First find the line with "Inductive vops := FsVops" in the entries below, then set down exactly every line through the line with "(** File systems", that line included.
*** INPUT ***
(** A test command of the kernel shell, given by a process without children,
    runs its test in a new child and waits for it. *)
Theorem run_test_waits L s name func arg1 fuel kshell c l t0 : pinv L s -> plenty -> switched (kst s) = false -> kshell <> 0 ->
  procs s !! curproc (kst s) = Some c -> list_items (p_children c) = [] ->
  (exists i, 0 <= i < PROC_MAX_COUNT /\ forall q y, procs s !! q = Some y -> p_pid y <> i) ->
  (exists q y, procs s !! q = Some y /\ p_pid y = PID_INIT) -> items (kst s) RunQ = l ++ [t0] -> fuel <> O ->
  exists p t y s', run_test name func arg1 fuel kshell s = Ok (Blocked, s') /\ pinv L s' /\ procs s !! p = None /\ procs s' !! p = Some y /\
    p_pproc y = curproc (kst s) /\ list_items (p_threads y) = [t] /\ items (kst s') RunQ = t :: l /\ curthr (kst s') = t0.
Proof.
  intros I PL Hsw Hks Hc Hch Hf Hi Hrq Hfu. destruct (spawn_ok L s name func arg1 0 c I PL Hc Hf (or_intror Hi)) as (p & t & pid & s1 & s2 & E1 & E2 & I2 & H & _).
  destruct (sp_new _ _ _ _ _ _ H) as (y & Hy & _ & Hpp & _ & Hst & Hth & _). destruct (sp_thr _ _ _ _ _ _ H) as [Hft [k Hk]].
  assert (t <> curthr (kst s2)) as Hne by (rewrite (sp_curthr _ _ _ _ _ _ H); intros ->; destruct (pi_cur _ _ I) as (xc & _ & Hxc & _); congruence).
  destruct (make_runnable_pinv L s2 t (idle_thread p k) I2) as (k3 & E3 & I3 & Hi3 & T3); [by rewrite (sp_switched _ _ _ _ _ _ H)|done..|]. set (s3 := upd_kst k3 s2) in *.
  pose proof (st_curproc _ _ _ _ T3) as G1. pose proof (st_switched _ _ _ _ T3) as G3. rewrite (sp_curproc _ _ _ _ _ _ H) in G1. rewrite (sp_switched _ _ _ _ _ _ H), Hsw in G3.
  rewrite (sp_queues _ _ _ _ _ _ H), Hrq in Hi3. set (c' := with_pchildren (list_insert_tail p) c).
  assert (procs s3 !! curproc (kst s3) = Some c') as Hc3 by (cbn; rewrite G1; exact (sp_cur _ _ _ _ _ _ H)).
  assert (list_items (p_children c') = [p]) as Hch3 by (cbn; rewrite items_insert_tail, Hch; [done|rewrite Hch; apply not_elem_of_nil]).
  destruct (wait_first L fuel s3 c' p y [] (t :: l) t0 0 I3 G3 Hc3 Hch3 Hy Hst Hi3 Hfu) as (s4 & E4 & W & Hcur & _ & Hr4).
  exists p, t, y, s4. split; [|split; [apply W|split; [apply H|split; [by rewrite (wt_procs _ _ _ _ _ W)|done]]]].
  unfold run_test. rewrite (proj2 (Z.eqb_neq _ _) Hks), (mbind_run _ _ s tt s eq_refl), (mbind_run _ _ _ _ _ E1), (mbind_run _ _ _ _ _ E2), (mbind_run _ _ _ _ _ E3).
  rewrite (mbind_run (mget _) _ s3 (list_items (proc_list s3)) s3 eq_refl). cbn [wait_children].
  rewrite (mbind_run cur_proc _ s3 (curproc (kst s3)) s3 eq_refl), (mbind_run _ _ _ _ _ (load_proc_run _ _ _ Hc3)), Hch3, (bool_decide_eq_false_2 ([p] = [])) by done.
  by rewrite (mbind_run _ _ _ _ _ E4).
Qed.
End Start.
*** End of INPUT ***
*** INPUT ***
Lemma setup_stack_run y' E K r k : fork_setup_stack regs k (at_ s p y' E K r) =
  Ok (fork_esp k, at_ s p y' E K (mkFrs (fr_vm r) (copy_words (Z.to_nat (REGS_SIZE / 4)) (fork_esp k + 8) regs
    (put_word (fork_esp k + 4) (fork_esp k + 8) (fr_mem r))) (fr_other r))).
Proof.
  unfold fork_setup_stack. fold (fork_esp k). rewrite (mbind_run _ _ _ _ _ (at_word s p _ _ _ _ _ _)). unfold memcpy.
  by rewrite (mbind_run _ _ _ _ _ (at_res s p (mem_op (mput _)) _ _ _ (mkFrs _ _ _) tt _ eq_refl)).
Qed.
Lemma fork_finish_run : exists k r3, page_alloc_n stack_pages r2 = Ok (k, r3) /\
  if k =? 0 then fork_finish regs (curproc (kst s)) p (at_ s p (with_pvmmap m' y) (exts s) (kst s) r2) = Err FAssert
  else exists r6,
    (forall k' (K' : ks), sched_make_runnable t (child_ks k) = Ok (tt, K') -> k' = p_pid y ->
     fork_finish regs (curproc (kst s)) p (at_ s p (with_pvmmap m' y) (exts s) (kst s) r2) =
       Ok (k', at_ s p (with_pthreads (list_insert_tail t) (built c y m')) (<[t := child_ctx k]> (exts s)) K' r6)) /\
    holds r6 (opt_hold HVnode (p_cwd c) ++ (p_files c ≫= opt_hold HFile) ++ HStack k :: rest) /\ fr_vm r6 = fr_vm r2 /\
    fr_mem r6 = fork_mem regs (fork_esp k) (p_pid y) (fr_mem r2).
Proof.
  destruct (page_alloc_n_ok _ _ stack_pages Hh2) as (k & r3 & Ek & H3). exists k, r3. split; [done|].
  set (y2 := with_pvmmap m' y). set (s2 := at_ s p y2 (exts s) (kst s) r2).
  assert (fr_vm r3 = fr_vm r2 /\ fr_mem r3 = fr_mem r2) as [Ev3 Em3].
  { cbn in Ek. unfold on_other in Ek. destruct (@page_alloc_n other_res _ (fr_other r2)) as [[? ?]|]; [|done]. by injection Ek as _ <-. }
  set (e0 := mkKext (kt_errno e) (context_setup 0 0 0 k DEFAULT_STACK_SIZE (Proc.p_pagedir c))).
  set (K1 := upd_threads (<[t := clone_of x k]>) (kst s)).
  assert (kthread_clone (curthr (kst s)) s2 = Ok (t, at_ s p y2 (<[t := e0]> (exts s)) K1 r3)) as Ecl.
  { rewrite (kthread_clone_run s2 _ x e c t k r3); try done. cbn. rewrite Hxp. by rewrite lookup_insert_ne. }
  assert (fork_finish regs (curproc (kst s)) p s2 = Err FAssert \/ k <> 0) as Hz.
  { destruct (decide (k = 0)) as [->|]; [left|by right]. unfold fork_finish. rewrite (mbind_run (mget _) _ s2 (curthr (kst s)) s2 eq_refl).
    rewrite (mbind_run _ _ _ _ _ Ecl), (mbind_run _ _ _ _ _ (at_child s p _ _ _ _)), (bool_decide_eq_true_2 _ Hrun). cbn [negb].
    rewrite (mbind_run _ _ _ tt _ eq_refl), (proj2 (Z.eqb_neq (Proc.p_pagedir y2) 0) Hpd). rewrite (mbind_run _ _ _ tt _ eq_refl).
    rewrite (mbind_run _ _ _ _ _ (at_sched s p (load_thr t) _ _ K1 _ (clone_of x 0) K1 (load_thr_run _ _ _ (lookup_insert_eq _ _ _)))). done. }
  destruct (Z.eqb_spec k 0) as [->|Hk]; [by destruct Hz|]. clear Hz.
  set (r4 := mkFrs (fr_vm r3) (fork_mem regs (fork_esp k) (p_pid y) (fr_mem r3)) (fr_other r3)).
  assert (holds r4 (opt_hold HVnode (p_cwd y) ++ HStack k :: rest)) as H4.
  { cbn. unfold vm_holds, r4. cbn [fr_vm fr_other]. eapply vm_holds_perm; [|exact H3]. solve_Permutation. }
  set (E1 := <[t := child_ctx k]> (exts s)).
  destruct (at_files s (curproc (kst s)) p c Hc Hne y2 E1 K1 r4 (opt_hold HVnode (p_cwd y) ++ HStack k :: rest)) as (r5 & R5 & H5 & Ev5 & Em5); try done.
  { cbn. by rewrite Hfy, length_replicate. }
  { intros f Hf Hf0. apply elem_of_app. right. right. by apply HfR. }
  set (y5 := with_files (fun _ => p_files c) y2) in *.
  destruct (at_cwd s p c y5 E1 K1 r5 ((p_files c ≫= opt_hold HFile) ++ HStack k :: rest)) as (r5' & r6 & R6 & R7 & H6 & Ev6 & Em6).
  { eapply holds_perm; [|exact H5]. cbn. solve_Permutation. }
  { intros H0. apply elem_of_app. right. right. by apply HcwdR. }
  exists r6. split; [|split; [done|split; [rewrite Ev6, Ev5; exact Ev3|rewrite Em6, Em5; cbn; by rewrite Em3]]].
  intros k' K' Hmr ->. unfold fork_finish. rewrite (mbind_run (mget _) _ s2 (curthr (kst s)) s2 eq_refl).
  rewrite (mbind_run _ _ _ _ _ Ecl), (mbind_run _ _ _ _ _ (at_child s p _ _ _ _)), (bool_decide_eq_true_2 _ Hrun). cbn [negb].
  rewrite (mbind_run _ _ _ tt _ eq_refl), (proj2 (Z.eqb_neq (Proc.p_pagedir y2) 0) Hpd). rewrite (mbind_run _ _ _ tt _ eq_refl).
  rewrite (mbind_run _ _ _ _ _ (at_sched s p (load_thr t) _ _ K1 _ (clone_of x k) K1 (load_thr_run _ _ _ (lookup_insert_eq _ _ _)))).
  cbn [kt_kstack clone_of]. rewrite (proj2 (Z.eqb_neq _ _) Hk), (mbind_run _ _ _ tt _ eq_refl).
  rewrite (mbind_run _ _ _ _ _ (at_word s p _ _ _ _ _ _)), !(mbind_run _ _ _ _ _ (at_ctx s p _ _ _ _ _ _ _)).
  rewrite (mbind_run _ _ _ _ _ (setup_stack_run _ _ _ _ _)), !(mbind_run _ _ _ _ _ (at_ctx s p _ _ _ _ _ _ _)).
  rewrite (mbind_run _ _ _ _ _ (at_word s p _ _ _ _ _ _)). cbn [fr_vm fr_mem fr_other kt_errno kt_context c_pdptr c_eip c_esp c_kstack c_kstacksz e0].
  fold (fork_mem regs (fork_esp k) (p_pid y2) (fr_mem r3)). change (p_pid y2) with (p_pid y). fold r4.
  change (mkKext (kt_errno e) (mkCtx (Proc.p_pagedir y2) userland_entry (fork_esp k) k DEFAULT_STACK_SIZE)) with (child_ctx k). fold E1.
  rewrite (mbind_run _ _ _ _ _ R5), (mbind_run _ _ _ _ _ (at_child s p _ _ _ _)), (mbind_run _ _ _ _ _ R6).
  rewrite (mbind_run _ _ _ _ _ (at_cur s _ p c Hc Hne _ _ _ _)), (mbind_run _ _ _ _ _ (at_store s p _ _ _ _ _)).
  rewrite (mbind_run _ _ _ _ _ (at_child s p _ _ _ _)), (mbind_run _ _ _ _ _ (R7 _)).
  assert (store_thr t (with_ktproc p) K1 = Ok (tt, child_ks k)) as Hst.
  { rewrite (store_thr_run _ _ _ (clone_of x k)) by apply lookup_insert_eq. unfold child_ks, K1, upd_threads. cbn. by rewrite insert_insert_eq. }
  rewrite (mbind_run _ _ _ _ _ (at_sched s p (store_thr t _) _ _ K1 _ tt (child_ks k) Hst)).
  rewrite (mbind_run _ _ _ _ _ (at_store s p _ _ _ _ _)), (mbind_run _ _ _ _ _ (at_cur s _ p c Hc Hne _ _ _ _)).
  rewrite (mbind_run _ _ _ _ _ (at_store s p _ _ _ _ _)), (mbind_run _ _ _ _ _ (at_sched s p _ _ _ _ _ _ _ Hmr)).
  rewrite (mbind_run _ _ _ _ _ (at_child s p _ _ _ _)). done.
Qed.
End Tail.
*** End of INPUT ***
*** INPUT ***
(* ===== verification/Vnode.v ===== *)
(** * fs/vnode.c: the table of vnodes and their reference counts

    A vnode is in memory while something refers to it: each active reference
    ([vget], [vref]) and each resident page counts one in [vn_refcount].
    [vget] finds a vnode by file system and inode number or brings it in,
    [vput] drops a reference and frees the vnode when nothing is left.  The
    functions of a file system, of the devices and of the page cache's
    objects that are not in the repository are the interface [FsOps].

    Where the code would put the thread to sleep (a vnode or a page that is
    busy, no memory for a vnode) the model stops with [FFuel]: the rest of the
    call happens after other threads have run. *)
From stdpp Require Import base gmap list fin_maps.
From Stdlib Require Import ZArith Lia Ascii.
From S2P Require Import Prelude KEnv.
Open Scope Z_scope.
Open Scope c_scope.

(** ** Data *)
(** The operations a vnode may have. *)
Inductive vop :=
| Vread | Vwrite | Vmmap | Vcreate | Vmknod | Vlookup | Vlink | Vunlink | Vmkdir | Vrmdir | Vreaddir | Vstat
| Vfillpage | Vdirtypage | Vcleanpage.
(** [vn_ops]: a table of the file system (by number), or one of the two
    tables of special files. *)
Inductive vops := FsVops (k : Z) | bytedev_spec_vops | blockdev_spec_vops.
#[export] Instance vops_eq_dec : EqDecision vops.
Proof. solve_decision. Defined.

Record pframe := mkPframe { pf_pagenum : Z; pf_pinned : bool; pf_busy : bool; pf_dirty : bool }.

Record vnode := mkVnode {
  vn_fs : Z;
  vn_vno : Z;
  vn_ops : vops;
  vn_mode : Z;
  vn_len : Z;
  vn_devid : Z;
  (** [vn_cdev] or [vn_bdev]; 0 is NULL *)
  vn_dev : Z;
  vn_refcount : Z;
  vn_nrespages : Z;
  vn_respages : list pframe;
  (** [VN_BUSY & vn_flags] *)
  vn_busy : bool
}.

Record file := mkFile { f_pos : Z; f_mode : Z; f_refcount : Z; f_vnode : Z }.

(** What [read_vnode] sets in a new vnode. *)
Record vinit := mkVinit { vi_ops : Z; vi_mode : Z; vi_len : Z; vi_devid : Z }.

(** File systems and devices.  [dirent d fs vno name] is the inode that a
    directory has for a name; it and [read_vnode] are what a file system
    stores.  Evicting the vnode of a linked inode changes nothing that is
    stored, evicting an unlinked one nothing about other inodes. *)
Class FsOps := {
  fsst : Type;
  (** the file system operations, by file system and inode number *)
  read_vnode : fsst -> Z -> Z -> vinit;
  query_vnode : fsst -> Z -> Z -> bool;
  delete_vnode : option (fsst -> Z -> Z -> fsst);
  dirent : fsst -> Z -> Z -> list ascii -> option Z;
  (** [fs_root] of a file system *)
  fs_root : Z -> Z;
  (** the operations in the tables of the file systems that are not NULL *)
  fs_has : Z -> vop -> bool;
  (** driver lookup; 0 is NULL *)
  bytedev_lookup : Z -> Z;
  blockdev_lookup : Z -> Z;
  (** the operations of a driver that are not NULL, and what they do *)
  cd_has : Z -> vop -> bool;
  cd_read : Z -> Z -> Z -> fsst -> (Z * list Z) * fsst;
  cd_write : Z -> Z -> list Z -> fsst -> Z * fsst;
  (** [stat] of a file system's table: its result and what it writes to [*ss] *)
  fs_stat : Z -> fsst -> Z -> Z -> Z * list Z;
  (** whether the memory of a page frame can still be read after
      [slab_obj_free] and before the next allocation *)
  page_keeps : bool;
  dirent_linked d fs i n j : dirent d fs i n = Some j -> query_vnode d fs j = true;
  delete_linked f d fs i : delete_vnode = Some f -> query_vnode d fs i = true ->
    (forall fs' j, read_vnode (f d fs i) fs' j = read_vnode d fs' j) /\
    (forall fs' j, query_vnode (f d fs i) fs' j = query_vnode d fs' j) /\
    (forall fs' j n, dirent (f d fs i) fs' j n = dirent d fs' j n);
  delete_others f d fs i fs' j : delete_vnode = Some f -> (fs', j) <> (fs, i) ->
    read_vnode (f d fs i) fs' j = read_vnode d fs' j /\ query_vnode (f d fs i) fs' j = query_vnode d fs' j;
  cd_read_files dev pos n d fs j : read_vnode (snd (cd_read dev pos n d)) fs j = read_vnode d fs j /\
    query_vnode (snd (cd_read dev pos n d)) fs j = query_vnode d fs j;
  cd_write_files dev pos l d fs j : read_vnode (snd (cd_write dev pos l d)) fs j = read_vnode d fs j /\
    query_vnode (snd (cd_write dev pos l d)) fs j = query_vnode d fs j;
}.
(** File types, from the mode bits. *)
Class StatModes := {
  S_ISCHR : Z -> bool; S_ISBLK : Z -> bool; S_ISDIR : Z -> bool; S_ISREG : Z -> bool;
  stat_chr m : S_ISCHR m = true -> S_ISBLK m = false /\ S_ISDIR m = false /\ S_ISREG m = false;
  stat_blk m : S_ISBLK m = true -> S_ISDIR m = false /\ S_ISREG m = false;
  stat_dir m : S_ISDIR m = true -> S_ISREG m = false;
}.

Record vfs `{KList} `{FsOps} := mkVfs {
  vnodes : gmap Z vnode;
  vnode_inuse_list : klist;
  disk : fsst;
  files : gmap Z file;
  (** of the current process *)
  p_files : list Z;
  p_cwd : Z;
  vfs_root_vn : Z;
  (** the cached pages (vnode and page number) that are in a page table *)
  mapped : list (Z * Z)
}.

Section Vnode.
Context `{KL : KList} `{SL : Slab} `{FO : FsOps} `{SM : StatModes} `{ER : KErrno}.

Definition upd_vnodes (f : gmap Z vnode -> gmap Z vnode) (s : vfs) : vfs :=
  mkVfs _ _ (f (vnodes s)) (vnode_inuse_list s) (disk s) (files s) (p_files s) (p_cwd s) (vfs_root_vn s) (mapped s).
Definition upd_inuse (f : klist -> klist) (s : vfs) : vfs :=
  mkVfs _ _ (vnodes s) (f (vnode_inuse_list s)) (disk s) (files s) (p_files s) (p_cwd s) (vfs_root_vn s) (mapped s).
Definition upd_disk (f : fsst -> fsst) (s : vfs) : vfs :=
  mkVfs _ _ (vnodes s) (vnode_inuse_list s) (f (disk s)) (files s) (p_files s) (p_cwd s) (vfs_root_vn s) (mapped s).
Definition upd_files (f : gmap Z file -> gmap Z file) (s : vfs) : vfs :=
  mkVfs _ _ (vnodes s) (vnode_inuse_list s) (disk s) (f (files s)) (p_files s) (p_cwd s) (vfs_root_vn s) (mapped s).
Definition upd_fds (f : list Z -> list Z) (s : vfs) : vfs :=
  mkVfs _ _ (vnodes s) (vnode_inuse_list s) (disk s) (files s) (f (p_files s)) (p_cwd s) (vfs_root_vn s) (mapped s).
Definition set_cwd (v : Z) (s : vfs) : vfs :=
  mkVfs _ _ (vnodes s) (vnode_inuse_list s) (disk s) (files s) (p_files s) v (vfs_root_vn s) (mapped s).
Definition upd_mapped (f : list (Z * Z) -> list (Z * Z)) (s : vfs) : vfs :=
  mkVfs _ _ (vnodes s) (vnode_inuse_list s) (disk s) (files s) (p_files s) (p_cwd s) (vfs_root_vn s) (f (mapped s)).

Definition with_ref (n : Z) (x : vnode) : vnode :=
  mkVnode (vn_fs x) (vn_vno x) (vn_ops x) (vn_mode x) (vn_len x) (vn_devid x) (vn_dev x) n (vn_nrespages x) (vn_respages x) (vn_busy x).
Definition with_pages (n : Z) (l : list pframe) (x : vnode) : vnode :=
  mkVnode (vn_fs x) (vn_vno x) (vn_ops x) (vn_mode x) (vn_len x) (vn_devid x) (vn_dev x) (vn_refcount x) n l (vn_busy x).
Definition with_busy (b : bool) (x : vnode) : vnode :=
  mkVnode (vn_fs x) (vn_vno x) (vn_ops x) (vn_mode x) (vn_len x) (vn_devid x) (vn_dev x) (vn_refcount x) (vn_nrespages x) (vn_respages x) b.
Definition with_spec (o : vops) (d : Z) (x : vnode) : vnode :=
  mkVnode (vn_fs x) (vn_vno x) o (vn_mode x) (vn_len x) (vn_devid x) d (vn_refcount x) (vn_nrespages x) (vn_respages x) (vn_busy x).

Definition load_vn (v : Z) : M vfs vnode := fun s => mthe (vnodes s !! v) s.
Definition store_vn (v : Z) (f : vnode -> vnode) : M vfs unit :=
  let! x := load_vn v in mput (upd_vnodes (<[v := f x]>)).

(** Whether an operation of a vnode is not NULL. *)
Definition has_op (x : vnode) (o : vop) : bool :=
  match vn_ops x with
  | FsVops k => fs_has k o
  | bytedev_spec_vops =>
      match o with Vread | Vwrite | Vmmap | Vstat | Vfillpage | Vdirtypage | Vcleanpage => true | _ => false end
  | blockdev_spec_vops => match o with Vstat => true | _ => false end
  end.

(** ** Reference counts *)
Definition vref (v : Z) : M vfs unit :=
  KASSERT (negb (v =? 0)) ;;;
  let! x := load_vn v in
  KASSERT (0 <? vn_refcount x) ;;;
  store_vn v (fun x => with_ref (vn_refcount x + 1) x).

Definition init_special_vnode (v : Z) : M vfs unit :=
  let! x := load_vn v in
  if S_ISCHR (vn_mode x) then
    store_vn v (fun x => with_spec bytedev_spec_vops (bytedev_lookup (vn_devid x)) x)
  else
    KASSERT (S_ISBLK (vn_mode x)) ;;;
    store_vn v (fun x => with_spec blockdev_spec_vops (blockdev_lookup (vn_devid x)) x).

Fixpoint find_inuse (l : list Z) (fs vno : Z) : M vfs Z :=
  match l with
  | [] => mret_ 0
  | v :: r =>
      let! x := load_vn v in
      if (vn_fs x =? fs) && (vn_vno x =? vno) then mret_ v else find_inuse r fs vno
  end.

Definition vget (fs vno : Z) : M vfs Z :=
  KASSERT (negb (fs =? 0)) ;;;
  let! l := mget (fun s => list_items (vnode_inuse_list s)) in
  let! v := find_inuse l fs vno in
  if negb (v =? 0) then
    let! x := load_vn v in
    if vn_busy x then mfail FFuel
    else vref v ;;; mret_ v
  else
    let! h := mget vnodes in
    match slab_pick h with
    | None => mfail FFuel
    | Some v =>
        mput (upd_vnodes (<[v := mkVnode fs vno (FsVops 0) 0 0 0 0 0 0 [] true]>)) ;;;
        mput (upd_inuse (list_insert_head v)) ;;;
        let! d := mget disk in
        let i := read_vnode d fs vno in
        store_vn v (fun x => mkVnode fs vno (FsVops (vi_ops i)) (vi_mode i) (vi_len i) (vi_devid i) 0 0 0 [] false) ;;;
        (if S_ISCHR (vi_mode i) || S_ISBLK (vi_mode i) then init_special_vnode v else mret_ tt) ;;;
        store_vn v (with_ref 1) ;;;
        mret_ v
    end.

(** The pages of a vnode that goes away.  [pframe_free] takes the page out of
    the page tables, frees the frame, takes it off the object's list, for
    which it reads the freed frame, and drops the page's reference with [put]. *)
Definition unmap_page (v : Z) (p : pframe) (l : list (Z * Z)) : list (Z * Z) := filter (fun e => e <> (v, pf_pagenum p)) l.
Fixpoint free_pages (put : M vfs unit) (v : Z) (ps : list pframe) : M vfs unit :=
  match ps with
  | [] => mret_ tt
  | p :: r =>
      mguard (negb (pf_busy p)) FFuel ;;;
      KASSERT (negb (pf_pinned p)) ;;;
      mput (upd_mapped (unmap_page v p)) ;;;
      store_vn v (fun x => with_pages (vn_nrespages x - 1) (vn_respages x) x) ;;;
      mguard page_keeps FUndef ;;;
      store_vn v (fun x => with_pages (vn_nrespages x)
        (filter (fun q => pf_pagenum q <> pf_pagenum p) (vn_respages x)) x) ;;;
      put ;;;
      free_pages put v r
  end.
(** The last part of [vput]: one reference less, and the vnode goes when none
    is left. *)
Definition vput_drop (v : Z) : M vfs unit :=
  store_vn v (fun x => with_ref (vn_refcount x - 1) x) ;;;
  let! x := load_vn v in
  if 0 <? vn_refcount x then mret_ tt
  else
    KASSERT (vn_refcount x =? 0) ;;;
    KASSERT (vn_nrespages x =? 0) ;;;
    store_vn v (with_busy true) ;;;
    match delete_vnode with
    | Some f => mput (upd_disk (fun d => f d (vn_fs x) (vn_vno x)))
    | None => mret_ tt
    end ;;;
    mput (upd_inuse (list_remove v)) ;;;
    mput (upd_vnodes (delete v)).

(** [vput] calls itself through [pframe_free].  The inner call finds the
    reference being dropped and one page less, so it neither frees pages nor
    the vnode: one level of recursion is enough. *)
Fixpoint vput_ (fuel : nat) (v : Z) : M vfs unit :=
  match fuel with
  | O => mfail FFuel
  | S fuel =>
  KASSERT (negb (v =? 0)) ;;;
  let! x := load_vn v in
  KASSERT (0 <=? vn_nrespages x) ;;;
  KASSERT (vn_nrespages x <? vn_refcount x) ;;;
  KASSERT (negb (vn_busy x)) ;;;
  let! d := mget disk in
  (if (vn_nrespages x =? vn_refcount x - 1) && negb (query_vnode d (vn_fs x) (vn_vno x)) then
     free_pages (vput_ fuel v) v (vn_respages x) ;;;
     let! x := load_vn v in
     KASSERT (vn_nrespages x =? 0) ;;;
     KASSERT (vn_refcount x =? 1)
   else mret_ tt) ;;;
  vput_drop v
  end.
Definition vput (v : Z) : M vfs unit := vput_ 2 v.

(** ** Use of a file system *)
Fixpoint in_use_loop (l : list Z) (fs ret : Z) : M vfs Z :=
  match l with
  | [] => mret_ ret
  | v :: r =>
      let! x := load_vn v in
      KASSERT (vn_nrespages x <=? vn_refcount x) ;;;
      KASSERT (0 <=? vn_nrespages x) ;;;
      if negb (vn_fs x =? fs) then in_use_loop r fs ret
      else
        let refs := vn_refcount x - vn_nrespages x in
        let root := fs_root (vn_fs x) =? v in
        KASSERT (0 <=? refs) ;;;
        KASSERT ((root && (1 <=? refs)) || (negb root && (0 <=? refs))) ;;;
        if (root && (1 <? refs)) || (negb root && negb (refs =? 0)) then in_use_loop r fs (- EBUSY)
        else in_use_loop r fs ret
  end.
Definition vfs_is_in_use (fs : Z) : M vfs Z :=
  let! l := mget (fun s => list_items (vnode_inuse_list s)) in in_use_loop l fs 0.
*** End of INPUT ***
# WRITTEN RESPONSE
Inductive vops := FsVops (k : Z) | bytedev_spec_vops | blockdev_spec_vops.
#[export] Instance vops_eq_dec : EqDecision vops.
Proof. solve_decision. Defined.

Record pframe := mkPframe { pf_pagenum : Z; pf_pinned : bool; pf_busy : bool; pf_dirty : bool }.

Record vnode := mkVnode {
  vn_fs : Z;
  vn_vno : Z;
  vn_ops : vops;
  vn_mode : Z;
  vn_len : Z;
  vn_devid : Z;
  (** [vn_cdev] or [vn_bdev]; 0 is NULL *)
  vn_dev : Z;
  vn_refcount : Z;
  vn_nrespages : Z;
  vn_respages : list pframe;
  (** [VN_BUSY & vn_flags] *)
  vn_busy : bool
}.

Record file := mkFile { f_pos : Z; f_mode : Z; f_refcount : Z; f_vnode : Z }.

(** What [read_vnode] sets in a new vnode. *)
Record vinit := mkVinit { vi_ops : Z; vi_mode : Z; vi_len : Z; vi_devid : Z }.

(** File systems and devices.  [dirent d fs vno name] is the inode that a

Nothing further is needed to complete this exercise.